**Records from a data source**
Lemma fresh_step i l h l' slept :
  loop_ok n k l → plausible n h → fresh_at i l → connected h = false →
  iteration n k h l = Again l' slept →
  fresh_at (S i) l' ∧ (is_Some slept ↔ ((S i) mod (n * k) = 0)%nat).
Proof.
  intros Hok Hp (Fp & Fa & Fc & Fd) Hc.
  destruct (afterSession_ok n k h l Hok Hp) as (Ep & Ea & _ & Ec & Hm & _).
  unfold iteration. set (l1 := afterSession h l) in *.
  destruct (ctx_done h); [done|]. destruct (isFatal (sessionErr h)); [done|].
  rewrite Fc, Hc in Ec. cbn [orb] in Ec. rewrite Hc.
  assert (degraded l1 = ∅) as Hd.
  { destruct (decide (degraded l1 = ∅)); [done|]. rewrite Hm in Ec by done. done. }
  rewrite Fp in Ep. rewrite Fa in Ea. clearbody l1.
  pose proof (ok_pool _ _ _ Hok) as Hn. pose proof (ok_addr _ _ _ Hok) as Hk.
  rewrite Nat.Div0.mod_mul_r.
  destruct (succ_mod i n ltac:(lia)) as [(H1 & H2 & H3)|(H1 & H2 & H3)]; rewrite H2, H3.
  - (* another pool of this round *)
    unfold poolFailover. if_lia. rewrite Ep, Hd, nextFailoverPool_clean by lia.
    rewrite (Nat.mod_small (i mod n + 1) n) by lia.
    rewrite bool_decide_eq_false_2 by set_solver. rewrite andb_false_r. if_lia.
    intros [= <- <-]. unfold fresh_at. rewrite H2, H3.
    cbn [poolIdx addrIdx addrConnected degraded set_idx].
    split; [by split_and!|]. split; [by intros [? ?]|]. intros He. lia.
  - (* the last pool *)
    assert (∃ l2, poolFailover n l1 = (l2, false) ∧ poolIdx l2 = O ∧ addrIdx l2 = addrIdx l1 ∧
      addrConnected l2 = false ∧ degraded l2 = ∅) as (l2 & -> & Gp & Ga & Gc & Gd).
    { unfold poolFailover. destruct (Nat.ltb_spec 1 n) as [Hlt|Hle].
      - rewrite Ep, Hd, nextFailoverPool_clean by lia.
        replace (i mod n + 1)%nat with n by lia. rewrite Nat.Div0.mod_same.
        rewrite bool_decide_eq_false_2 by set_solver. rewrite andb_false_r.
        eexists. split; [f_equal; apply Nat.ltb_ge; lia|].
        by cbn [poolIdx addrIdx addrConnected degraded set_idx].
      - exists l1. split_and!; auto. rewrite Ep. lia. }
    unfold addressFailover. rewrite Gc, Ga, Ea. cbn [negb andb].
    destruct (Nat.ltb_spec 1 k) as [Hlt|Hle].
    + rewrite Nat.Div0.add_mod_idemp_l.
      destruct (Nat.eqb_spec ((i / n + 1) mod k) 0) as [E0|E0]; cbn [negb].
      * destruct (ctx_done_asleep h); [done|]. intros [= <- <-].
        split; [|split; [intros _; lia|by eexists]]. unfold fresh_at. rewrite H2, H3.
        case_if; cbn [poolIdx addrIdx addrConnected degraded set_idx set_backoff]; by split_and!.
      * intros [= <- <-]. unfold fresh_at. rewrite H2, H3.
        cbn [poolIdx addrIdx addrConnected degraded set_idx].
        split; [by split_and!|]. split; [by intros [? ?]|]. intros He. lia.
    + assert (k = 1%nat) as Hk1 by lia. rewrite Hk1, Nat.mod_1_r.
      destruct (ctx_done_asleep h); [done|]. intros [= <- <-].
      split; [|split; [intros _; lia|by eexists]]. unfold fresh_at. rewrite H2, H3, Hk1, Nat.mod_1_r.
      rewrite Hk1, Nat.mod_1_r in Ea.
      case_if; cbn [poolIdx addrIdx addrConnected degraded set_idx set_backoff]; split_and!; auto; lia.
Qed.
Lemma ring_record size h ms l :
  ring size h l → flt ms fzero = false → ring size (h ++ [ms]) (Record_ ms l).
Proof.
  intros (Hl & Hn & Hf) Hms. unfold Record_. rewrite Hms.
  unfold ring. cbn [samples next filled]. rewrite length_insert, Hl.
  split; [done|]. split; [apply Nat.mod_upper_bound; lia|].
  assert (length (samples l) ≠ O) as H0 by lia.
  destruct (decide (S (next l) = size)) as [He|Hne].
  - (* the buffer wraps *)
    assert (((next l + 1) mod size = 0)%nat) as ->.
    { replace (next l + 1)%nat with size by lia. apply Nat.Div0.mod_same. }
    cbn [Nat.eqb drop]. rewrite take_0, app_nil_r.
    assert (<[next l := ms]> (samples l) = take (next l) (samples l) ++ [ms]) as ->.
    { rewrite <- take_S_insert by lia. rewrite take_ge; [done|]. rewrite length_insert. lia. }
    destruct (filled l).
    + destruct Hf as [Hh Hr]. split; [rewrite length_app; lia|].
      rewrite lastn_snoc, <- Hr by lia. f_equal.
      destruct (drop (next l) (samples l)) as [|y [|z r]] eqn:E;
        apply (f_equal length) in E; rewrite length_drop in E; cbn [length] in E; [lia|done|lia].
    + destruct Hf as [<- Hh]. split; [rewrite length_app, length_take; cbn; lia|].
      unfold lastn. rewrite length_app, length_take. cbn [length].
      by replace (next l `min` length (samples l) + 1 - size)%nat with O by lia.
  - assert (((next l + 1) mod size = S (next l))%nat) as -> by (rewrite Nat.mod_small; lia).
    cbn [Nat.eqb]. destruct (filled l).
    + destruct Hf as [Hh Hr]. split; [rewrite length_app; lia|].
      rewrite take_S_insert, drop_insert_lt by lia.
      rewrite lastn_snoc, <- Hr, app_assoc by lia. f_equal.
      rewrite drop_S_tail. destruct (drop (next l) (samples l)) as [|y r] eqn:E; [|done].
      apply (f_equal length) in E. rewrite length_drop in E. cbn in E. lia.
    + destruct Hf as [<- Hh]. rewrite take_S_insert by lia. split; [done|].
      rewrite length_app, length_take. cbn. lia.
Qed.

Lemma Record_negative ms l : flt ms fzero = true → Record_ ms l = l.
Proof. unfold Record_. by intros ->. Qed.

(** Recording a history into a fresh tracker. *)
Definition records (size : Z) (h : list float64) : LatencyTracker :=
  foldl (λ l ms, Record_ ms l) (NewLatencyTracker size) h.
Definition tracker_size (size : Z) : nat := if size <? 1 then 256%nat else Z.to_nat size.

Lemma records_ring size h : ring (tracker_size size) (recorded h) (records size h).
Proof.
  induction h as [|ms h IH] using rev_ind; unfold records, recorded.
  - cbn [foldl]. unfold ring, NewLatencyTracker, tracker_size. cbn [samples next filled].
    split; [by case_if; rewrite length_replicate|]. split; [case_if; lia|done].
  - rewrite foldl_app, filter_app. cbn [foldl]. fold (records size h). fold (recorded h).
    destruct (flt ms fzero) eqn:E.
    + rewrite Record_negative by done. rewrite filter_cons_False by congruence.
      by rewrite filter_nil, app_nil_r.
    + rewrite filter_cons_True by done. rewrite filter_nil. by apply ring_record.
Qed.

Lemma ring_window size h l : ring size h l → window l ≡ₚ lastn size h.
Proof.
  intros (Hl & Hn & Hf). unfold window. destruct (filled l).
  - destruct Hf as [_ <-]. rewrite take_ge by lia.
    rewrite <- (take_drop (next l) (samples l)) at 1. apply Permutation_app_comm.
  - destruct Hf as [-> Hh]. unfold lastn.
    by replace (length h - size)%nat with O by lia.
Qed.

(** ** Quantiles are order statistics *)

Lemma fcompare_le a b : IsNaN a = false → IsNaN b = false → cmp_le fcompare a b ↔ fle a b = true.
Proof.
  intros Ha Hb. unfold cmp_le, fcompare. rewrite Ha, Hb.
  destruct (flt a b) eqn:E1; [split; [intros _; by apply flt_le|done]|].
  destruct (flt b a) eqn:E2.
  - split; [done|]. intros H. apply (flt_fle_neg b a) in H; auto. congruence.
  - split; [|done]. intros _. by apply flt_fle_neg.
Qed.

Lemma fcompare_sorted l :
  Forall (λ x, IsNaN x = false) l → StronglySorted (cmp_le fcompare) (SortStableFunc fcompare l).
Proof.
  apply SortStableFunc_sorted.
  - intros x y Hx Hy E. apply fcompare_le; auto. destruct (fle_total x y Hx Hy) as [H|H]; [|done].
    by apply fcompare_le in H.
  - intros x y z Hx Hy Hz. rewrite !fcompare_le by done. intros H1 H2. by apply (fle_trans x y z).
Qed.
(* ===== verification/EngineV2.v ===== *)
(** * internal/engine/run.go: the Stratum V2 session

    [runSession] after the dial: the handshake, and the session loop as one
    function per arm of its select statement (pool message, found share, stats
    tick, limiter tick), over the session's variables and the workers it feeds.
    The curtailment gate, the arbitration pause set and the clock are read from
    a [world] that other goroutines change between and during steps.  The metrics
    of the engine are present, as [Run] guarantees. *)
From S2P Require Import Prelude.
From S2P Require Import Float64.
From S2P Require Import Sha256d.
From S2P Require Import Worker.
From S2P Require Import Poolproto.
From S2P Require Import Wire.
From S2P Require Import Frame.
From S2P Require Import Messages.
From S2P Require Import StratumV2.
From S2P Require Import Reconnect.
From S2P Require Import EngineStats.

Open Scope Z_scope.

Record world := {
  curtailed : bool;        (* curtailGate *)
  paused : gset string;    (* arbPaused *)
  clock : Z;               (* time.Now(), nanoseconds since the epoch *)
}.
Definition unix (w : world) : Z := clock w / 10 ^ 9.

(** ** Jobs and workers *)

Definition jobsCap : nat := 64.

Definition storeBoundedJob (jobs : gmap Z NewMiningJob) (order : list Z) (j : NewMiningJob)
    : list Z * gmap Z NewMiningJob :=
  let order := match jobs !! nmj_JobID j with
               | Some _ => order
               | None => order ++ [nmj_JobID j]
               end in
  evict jobsCap order (<[nmj_JobID j := j]> jobs).

Definition rollNTime (w : world) (declared : Z) : Z :=
  let now := wrap 32 (unix w) in if declared <? now then now else declared.

Record jobstate := {
  jobs : gmap Z NewMiningJob;
  jobOrder : list Z;
  active : option NewMiningJob;
  tipHash : list Z;       (* prevHash *)
  tipNBits : Z;           (* prevNBits *)
  activeNTime : Z;
  haveTip : bool;         (* havePrev *)
  shareTarget : Hash;
}.

(** The workers, and the number of [Work] values allocated so far. *)
Record fleet := { workers : list Worker; allocated : nat }.

Definition idleAll (f : fleet) : fleet :=
  {| workers := SetWork None <$> workers f; allocated := allocated f |}.

(** [wr.SetWork(w)] for every worker that is not paused. *)
Definition armAll (w : world) (wk : Work) (f : fleet) : fleet :=
  {| workers := (λ wr, if bool_decide (DeviceID wr ∈ paused w) then wr
                       else SetWork (Some (allocated f, wk)) wr) <$> workers f;
     allocated := S (allocated f) |}.

Definition jobWork (w : world) (j : NewMiningJob) (chanID : Z) (prev : list Z) (nbits ntime : Z)
    (target : Hash) : Work :=
  {| Work_JobID := nmj_JobID j; Work_ChannelID := chanID;
     Work_Header := {| Version := nmj_Version j; PrevHash := prev; MerkleRoot := nmj_MerkleRoot j;
                       Time := rollNTime w ntime; Bits := nbits; Nonce := 0 |};
     Work_NBits := nbits; Work_Target := target; Work_ExtraNonce := [] |}.

Definition updateWork (w : world) (j : NewMiningJob) (chanID : Z) (prev : list Z) (nbits ntime : Z)
    (target : Hash) (f : fleet) : fleet :=
  match (if bool_decide (target = zeroHash) then TargetFromNBits nbits else Ok target) with
  | Err _ => f
  | Ok target => armAll w (jobWork w j chanID prev nbits ntime target) f
  end.

(** [startJob]: the variables, then — unless curtailed — the workers. *)
Definition activate (j : NewMiningJob) (ntime : Z) (s : jobstate) : jobstate :=
  {| jobs := jobs s; jobOrder := jobOrder s; active := Some j; tipHash := tipHash s;
     tipNBits := tipNBits s; activeNTime := ntime; haveTip := haveTip s;
     shareTarget := shareTarget s |}.
Definition startJob (w : world) (chanID : Z) (j : NewMiningJob) (ntime : Z) (sf : jobstate * fleet)
    : jobstate * fleet :=
  let s := activate j ntime sf.1 in
  (s, if curtailed w then sf.2
      else updateWork w j chanID (tipHash s) (tipNBits s) ntime (shareTarget s) sf.2).

Definition newMiningJob (w : world) (chanID : Z) (j : NewMiningJob) (sf : jobstate * fleet)
    : jobstate * fleet :=
  let s := sf.1 in
  let '(order, js) := storeBoundedJob (jobs s) (jobOrder s) j in
  let s := {| jobs := js; jobOrder := order; active := active s; tipHash := tipHash s;
              tipNBits := tipNBits s; activeNTime := activeNTime s; haveTip := haveTip s;
              shareTarget := shareTarget s |} in
  if nmj_HasNtimeStart j && haveTip s then startJob w chanID j (nmj_NtimeStart j) (s, sf.2)
  else (s, sf.2).

Definition setNewPrevHash (w : world) (chanID : Z) (p : SetNewPrevHash) (sf : jobstate * fleet)
    : jobstate * fleet :=
  let s := sf.1 in
  let tip js order act :=
    {| jobs := js; jobOrder := order; active := act; tipHash := snp_PrevHash p;
       tipNBits := snp_NBits p; activeNTime := activeNTime s; haveTip := true;
       shareTarget := shareTarget s |} in
  match jobs s !! snp_JobID p with
  | Some named =>
      let ntime := if nmj_HasNtimeStart named && (snp_NtimeStart p <? nmj_NtimeStart named)
                   then nmj_NtimeStart named else snp_NtimeStart p in
      startJob w chanID named ntime (tip {[snp_JobID p := named]} [snp_JobID p] (active s), sf.2)
  | None => (tip ∅ [] None, idleAll sf.2)
  end.

Definition setTarget (w : world) (chanID : Z) (t : SetTarget) (sf : jobstate * fleet)
    : jobstate * fleet :=
  let s := sf.1 in
  let s := {| jobs := jobs s; jobOrder := jobOrder s; active := active s; tipHash := tipHash s;
              tipNBits := tipNBits s; activeNTime := activeNTime s; haveTip := haveTip s;
              shareTarget := st_Target t |} in
  match active s with
  | Some j => if haveTip s then startJob w chanID j (activeNTime s) (s, sf.2) else (s, sf.2)
  | None => (s, sf.2)
  end.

**Brief**
Using the entries above, tally every line that holds the word "recorded". Answer with that number only.

**Response area**
3